EXERCISE GOAL — Repeat exactly the opening lines of the records, ending with the line that contains "[] => (best, m)".

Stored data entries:
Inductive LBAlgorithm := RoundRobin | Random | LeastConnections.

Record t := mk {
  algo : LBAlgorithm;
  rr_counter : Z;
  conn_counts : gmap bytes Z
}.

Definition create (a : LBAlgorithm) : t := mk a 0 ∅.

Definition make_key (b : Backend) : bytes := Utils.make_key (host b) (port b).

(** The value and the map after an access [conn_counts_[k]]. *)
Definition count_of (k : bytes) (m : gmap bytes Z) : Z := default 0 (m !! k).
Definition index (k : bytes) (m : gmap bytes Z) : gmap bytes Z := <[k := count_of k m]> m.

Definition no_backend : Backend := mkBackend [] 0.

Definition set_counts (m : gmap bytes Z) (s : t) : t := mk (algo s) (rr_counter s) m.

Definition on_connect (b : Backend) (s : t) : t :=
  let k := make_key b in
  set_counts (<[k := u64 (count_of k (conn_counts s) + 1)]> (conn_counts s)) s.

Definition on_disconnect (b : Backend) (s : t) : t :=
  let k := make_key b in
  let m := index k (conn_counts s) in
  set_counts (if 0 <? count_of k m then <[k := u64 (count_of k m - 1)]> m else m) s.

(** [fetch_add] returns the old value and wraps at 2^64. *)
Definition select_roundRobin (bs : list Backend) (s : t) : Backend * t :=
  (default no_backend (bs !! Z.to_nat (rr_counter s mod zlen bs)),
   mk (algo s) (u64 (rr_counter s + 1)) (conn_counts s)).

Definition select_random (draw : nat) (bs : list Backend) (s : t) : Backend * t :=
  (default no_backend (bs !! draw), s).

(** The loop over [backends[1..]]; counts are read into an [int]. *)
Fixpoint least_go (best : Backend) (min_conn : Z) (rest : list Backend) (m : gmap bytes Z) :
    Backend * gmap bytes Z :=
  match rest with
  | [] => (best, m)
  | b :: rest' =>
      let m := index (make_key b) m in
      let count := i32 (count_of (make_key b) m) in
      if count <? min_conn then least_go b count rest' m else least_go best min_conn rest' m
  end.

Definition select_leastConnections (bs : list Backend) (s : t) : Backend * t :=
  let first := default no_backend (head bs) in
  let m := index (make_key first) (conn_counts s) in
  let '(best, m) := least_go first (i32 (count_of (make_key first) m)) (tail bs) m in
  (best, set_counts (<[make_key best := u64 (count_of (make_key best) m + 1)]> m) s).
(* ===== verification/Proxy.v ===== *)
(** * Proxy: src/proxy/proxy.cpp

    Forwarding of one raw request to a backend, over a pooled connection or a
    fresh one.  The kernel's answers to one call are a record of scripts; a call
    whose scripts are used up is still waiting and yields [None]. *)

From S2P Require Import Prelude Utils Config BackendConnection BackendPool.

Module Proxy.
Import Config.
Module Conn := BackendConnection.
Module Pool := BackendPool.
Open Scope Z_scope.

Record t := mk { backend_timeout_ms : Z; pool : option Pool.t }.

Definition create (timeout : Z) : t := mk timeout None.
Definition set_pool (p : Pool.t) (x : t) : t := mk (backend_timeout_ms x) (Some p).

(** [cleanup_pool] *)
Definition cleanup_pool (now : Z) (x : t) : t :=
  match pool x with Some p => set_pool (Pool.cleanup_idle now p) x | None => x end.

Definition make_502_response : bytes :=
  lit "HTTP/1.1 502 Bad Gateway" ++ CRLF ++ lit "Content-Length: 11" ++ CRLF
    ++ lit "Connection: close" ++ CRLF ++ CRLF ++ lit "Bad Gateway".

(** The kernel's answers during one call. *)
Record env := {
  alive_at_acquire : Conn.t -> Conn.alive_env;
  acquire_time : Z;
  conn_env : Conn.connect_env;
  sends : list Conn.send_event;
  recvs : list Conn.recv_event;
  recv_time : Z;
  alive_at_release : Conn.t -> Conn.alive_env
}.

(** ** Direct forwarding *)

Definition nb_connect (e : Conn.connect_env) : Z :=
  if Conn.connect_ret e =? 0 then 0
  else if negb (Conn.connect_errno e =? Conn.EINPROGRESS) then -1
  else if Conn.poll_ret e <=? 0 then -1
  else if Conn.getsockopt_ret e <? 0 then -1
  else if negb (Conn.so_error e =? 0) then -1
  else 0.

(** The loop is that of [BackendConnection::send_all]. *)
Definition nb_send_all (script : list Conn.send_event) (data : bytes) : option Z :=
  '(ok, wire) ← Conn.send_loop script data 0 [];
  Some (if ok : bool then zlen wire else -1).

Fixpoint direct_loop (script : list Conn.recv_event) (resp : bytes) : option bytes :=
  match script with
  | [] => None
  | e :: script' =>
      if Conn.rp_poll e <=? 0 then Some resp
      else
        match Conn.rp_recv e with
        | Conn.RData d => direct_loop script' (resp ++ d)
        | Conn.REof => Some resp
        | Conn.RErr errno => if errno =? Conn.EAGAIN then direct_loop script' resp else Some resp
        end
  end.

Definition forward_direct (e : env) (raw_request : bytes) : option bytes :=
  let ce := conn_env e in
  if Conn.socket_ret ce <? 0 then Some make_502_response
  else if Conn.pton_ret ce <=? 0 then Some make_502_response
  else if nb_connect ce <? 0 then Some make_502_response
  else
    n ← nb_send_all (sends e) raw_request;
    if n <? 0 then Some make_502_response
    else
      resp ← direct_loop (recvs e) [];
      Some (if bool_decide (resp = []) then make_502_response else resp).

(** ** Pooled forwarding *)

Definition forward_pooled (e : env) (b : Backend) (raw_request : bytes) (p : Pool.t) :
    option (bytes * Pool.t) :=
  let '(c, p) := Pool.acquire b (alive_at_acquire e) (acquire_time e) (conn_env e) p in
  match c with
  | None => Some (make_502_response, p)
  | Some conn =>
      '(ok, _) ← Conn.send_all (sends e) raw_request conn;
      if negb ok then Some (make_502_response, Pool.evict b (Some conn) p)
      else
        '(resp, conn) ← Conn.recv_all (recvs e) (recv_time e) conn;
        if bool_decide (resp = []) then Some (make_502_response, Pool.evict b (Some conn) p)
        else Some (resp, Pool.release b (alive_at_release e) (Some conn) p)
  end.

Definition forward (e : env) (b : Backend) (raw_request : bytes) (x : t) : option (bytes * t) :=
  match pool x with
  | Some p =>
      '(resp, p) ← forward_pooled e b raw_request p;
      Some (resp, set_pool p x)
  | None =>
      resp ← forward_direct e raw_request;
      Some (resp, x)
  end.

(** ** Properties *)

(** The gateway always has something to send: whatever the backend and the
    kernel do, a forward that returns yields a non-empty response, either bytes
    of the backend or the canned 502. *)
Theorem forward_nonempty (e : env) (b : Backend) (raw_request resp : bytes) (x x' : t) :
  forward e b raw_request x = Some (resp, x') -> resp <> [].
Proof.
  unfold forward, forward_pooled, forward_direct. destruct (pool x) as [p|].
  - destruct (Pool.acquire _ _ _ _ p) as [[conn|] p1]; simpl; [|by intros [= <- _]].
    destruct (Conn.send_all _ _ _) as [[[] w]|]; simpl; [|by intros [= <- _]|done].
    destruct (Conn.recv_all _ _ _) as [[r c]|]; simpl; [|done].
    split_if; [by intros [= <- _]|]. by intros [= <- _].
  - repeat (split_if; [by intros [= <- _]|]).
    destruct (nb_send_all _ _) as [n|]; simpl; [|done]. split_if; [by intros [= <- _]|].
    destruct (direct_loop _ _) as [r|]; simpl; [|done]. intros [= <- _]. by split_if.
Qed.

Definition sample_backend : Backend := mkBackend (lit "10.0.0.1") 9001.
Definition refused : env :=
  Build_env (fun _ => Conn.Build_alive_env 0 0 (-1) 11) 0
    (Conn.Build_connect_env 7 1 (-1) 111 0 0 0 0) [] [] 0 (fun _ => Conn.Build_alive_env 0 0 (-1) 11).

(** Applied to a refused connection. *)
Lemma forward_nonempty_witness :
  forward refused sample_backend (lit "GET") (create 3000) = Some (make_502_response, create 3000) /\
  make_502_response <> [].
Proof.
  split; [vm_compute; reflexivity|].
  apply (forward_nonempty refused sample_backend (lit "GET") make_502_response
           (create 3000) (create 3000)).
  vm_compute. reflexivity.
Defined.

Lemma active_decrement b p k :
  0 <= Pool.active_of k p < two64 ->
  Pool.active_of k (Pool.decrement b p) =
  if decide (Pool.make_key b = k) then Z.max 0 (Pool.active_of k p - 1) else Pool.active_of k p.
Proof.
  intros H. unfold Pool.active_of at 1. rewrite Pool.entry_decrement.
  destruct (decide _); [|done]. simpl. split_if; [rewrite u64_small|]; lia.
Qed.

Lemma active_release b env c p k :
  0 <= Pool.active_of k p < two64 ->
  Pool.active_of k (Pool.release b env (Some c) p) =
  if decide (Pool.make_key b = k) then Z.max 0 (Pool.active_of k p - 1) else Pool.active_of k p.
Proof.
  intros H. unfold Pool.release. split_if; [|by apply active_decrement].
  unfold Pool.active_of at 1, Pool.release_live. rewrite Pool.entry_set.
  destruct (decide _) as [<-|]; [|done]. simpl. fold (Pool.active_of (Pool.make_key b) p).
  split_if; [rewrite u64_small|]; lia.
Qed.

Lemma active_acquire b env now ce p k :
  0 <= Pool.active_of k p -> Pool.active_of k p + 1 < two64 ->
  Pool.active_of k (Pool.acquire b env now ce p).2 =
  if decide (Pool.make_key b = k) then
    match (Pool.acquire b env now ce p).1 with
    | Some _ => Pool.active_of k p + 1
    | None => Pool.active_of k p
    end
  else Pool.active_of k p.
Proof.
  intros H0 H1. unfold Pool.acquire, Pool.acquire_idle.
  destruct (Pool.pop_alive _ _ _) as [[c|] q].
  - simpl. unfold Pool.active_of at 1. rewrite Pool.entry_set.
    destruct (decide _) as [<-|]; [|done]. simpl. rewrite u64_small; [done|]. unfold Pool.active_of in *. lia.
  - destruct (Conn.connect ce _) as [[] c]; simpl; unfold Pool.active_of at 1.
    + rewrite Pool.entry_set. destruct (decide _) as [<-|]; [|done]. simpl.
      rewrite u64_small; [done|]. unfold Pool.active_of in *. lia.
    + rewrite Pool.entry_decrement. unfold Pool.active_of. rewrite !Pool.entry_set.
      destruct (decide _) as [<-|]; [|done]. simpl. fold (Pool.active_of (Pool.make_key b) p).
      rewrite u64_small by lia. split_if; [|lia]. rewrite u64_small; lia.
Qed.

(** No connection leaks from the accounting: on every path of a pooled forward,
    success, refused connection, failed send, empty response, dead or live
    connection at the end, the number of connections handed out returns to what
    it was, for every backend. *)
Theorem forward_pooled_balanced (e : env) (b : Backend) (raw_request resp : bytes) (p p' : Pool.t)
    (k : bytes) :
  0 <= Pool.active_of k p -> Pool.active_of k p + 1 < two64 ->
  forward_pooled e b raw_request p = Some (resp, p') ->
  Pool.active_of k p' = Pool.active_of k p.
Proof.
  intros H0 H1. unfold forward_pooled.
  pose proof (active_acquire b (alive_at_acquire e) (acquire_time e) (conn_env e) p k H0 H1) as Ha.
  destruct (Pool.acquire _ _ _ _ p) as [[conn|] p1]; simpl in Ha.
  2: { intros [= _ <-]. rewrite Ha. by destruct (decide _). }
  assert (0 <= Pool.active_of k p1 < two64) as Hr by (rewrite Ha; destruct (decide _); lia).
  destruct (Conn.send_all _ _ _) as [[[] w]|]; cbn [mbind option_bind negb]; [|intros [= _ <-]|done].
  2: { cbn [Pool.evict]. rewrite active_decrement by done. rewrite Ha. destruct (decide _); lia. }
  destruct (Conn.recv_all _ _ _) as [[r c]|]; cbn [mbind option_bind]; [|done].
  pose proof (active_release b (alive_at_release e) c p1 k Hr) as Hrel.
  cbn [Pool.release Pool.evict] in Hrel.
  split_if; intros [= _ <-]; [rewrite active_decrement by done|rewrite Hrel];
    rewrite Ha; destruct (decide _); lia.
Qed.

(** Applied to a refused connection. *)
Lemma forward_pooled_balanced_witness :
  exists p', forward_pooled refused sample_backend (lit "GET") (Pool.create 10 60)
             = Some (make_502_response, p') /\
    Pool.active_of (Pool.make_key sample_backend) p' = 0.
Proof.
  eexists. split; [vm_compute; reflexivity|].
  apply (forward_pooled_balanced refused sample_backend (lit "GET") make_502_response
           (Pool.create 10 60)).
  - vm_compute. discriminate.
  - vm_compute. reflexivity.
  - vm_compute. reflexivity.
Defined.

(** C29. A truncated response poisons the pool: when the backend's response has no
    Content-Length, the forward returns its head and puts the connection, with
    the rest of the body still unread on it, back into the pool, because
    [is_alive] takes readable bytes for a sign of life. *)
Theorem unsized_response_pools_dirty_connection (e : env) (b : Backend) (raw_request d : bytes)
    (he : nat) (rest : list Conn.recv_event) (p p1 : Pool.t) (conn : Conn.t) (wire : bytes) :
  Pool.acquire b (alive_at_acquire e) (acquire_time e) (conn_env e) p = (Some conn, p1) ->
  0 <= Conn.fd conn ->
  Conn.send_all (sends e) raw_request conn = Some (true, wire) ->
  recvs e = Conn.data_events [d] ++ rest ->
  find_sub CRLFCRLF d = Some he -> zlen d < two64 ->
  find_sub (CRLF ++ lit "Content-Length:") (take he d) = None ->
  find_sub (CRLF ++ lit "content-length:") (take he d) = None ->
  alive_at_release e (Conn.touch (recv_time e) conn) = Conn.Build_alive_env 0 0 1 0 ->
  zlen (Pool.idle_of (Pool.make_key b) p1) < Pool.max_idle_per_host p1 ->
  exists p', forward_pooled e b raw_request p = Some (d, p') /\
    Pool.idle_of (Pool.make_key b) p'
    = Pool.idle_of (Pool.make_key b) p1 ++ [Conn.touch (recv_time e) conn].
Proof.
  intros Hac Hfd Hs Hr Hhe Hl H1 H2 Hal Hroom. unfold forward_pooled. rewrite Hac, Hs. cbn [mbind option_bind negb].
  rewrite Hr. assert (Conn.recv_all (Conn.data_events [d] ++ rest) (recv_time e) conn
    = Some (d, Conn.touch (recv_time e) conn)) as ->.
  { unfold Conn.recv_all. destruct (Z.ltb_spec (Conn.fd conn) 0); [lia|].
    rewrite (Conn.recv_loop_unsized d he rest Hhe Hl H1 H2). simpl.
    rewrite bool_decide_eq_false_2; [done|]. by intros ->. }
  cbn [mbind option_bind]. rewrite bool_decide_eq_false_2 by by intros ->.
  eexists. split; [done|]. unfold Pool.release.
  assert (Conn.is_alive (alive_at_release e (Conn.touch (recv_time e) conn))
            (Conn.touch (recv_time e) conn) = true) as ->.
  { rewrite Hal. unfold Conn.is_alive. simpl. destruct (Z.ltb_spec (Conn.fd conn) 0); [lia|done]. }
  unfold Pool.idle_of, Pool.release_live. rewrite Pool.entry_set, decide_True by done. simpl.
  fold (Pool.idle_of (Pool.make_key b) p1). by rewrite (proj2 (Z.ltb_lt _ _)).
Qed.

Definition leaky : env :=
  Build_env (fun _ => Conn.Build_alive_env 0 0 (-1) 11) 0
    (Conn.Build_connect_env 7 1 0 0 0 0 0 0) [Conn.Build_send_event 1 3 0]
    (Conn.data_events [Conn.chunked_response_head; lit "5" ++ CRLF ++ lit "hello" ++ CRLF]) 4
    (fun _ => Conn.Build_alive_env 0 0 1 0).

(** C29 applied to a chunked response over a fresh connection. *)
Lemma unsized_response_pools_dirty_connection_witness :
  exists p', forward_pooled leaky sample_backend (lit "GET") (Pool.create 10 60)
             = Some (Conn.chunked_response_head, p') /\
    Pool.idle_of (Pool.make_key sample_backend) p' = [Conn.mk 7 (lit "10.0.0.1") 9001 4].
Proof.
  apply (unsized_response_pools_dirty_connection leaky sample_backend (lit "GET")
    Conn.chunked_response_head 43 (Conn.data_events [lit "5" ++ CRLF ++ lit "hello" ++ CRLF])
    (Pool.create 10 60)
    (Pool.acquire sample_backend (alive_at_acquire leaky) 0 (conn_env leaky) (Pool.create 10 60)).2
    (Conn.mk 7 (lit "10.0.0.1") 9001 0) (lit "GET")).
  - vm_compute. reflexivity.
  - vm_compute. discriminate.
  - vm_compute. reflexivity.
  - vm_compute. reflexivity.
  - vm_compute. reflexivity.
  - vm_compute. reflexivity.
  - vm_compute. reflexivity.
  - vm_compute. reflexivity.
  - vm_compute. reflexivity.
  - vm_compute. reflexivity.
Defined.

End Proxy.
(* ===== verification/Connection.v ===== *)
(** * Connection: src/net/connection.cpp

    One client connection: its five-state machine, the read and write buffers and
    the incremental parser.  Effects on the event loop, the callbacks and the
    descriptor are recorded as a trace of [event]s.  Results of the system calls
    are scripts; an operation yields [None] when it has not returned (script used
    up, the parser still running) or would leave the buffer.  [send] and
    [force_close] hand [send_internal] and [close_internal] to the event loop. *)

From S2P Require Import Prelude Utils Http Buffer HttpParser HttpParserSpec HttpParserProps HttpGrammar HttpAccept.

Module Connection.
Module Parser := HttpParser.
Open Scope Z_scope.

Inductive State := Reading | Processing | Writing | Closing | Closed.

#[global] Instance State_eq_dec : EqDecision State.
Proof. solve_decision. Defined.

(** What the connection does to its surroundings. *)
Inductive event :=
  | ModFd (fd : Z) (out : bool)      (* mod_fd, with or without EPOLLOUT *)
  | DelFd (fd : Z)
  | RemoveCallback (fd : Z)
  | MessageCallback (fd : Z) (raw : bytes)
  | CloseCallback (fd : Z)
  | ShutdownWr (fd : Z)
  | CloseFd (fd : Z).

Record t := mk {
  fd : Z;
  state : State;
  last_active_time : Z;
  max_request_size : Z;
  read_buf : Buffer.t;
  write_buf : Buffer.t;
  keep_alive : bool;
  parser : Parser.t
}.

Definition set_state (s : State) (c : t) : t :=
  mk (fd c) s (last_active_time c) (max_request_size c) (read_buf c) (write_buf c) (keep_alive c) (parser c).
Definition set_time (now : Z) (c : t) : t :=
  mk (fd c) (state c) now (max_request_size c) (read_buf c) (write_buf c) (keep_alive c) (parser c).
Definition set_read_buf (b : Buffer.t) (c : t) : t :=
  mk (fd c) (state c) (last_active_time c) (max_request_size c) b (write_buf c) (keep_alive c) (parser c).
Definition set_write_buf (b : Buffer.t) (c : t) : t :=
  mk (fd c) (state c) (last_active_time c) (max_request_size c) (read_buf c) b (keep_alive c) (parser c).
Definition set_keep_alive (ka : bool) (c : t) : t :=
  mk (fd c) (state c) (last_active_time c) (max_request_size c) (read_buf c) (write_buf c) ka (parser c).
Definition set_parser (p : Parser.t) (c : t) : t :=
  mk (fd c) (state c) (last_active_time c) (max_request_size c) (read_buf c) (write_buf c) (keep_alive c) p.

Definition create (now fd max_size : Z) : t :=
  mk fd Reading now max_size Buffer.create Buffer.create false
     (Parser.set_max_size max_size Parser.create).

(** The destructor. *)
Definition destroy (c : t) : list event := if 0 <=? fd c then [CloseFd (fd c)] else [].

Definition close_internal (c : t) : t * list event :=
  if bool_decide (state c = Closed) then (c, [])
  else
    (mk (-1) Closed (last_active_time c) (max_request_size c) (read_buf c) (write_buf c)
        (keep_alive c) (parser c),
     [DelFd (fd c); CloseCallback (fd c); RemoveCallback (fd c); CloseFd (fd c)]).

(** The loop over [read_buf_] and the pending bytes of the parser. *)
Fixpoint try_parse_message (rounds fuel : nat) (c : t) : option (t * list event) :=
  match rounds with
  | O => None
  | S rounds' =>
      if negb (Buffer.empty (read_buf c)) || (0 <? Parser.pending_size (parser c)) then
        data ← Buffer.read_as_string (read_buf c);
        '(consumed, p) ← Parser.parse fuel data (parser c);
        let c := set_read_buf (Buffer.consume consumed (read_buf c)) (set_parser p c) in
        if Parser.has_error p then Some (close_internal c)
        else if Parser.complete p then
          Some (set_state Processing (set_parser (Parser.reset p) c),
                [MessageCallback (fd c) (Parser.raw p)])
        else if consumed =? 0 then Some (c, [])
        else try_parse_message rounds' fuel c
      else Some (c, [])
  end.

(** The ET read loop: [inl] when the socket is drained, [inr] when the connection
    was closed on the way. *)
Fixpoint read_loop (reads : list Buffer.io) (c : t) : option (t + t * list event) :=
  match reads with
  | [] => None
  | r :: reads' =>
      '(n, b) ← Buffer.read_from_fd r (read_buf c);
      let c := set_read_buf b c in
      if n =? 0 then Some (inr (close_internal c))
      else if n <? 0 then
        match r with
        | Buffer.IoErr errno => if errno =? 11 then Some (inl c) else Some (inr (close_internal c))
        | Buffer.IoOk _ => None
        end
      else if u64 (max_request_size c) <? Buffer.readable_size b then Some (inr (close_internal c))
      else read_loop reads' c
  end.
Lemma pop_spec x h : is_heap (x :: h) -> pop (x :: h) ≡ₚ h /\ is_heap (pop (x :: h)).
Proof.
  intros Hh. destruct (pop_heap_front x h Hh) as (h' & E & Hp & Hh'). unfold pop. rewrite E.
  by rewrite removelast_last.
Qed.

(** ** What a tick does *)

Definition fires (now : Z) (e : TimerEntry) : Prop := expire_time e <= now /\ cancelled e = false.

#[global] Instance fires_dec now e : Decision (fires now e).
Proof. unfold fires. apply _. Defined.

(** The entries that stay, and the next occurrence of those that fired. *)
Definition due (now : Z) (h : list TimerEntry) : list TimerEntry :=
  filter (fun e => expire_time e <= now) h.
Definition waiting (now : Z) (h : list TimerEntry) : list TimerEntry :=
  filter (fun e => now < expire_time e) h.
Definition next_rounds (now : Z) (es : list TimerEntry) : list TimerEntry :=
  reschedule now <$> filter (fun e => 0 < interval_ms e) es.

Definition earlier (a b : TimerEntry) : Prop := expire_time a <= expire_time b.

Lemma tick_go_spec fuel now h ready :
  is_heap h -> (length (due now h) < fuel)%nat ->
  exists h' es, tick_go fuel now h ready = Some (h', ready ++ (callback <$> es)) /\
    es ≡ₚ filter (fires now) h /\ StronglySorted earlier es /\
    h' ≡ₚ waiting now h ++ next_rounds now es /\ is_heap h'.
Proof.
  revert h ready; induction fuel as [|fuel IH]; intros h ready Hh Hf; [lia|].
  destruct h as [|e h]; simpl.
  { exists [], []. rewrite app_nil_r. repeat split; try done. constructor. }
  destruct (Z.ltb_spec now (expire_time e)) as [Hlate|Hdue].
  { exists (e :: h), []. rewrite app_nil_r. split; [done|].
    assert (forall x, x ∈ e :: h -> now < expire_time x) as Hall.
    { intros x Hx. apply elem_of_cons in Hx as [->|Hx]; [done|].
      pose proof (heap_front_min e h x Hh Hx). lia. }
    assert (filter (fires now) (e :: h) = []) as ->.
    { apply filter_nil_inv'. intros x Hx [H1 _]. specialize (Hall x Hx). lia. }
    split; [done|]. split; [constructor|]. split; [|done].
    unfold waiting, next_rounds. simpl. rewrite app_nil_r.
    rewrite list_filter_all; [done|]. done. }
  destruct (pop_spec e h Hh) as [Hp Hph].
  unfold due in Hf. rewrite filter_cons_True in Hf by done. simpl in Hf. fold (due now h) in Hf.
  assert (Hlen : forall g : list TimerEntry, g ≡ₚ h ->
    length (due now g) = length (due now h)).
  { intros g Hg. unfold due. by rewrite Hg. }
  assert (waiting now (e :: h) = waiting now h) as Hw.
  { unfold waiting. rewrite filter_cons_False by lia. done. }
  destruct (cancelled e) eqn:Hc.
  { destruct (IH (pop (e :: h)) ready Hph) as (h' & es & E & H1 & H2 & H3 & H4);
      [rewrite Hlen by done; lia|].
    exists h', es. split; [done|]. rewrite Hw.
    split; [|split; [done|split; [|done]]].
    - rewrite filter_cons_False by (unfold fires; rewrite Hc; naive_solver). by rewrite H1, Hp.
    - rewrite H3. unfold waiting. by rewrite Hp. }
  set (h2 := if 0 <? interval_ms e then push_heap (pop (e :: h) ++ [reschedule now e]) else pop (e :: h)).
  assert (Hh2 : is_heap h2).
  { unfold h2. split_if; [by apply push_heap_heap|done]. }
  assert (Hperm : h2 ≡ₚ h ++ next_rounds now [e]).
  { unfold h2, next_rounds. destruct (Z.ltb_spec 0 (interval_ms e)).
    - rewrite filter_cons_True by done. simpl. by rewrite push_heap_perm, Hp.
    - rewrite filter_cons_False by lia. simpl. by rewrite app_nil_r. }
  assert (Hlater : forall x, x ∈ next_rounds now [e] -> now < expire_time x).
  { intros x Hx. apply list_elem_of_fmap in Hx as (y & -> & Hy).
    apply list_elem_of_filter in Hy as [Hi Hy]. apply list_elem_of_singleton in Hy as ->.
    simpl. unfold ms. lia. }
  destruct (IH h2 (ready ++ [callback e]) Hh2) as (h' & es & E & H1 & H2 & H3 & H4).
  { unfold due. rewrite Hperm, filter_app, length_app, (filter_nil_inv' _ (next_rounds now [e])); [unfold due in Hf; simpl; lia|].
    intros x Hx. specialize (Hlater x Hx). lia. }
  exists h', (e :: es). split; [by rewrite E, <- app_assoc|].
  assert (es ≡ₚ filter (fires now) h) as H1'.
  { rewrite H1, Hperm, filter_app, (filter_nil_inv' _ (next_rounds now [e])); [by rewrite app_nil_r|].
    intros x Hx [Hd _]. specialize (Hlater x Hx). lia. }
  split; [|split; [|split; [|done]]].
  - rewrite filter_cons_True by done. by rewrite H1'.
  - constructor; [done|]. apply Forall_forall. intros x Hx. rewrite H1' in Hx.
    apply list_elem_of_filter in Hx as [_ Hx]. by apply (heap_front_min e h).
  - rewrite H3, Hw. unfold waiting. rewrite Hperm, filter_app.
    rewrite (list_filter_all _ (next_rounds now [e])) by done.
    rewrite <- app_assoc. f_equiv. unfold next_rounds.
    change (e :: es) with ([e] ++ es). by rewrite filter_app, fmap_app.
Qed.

WRITTEN SOLUTION —
Inductive LBAlgorithm := RoundRobin | Random | LeastConnections.

Record t := mk {
  algo : LBAlgorithm;
  rr_counter : Z;
  conn_counts : gmap bytes Z
}.

Definition create (a : LBAlgorithm) : t := mk a 0 ∅.

Definition make_key (b : Backend) : bytes := Utils.make_key (host b) (port b).

(** The value and the map after an access [conn_counts_[k]]. *)
Definition count_of (k : bytes) (m : gmap bytes Z) : Z := default 0 (m !! k).
Definition index (k : bytes) (m : gmap bytes Z) : gmap bytes Z := <[k := count_of k m]> m.

Definition no_backend : Backend := mkBackend [] 0.

Definition set_counts (m : gmap bytes Z) (s : t) : t := mk (algo s) (rr_counter s) m.

Definition on_connect (b : Backend) (s : t) : t :=
  let k := make_key b in
  set_counts (<[k := u64 (count_of k (conn_counts s) + 1)]> (conn_counts s)) s.

Definition on_disconnect (b : Backend) (s : t) : t :=
  let k := make_key b in
  let m := index k (conn_counts s) in
  set_counts (if 0 <? count_of k m then <[k := u64 (count_of k m - 1)]> m else m) s.

(** [fetch_add] returns the old value and wraps at 2^64. *)
Definition select_roundRobin (bs : list Backend) (s : t) : Backend * t :=
  (default no_backend (bs !! Z.to_nat (rr_counter s mod zlen bs)),
   mk (algo s) (u64 (rr_counter s + 1)) (conn_counts s)).

Definition select_random (draw : nat) (bs : list Backend) (s : t) : Backend * t :=
  (default no_backend (bs !! draw), s).

(** The loop over [backends[1..]]; counts are read into an [int]. *)
Fixpoint least_go (best : Backend) (min_conn : Z) (rest : list Backend) (m : gmap bytes Z) :
    Backend * gmap bytes Z :=
  match rest with
  | [] => (best, m)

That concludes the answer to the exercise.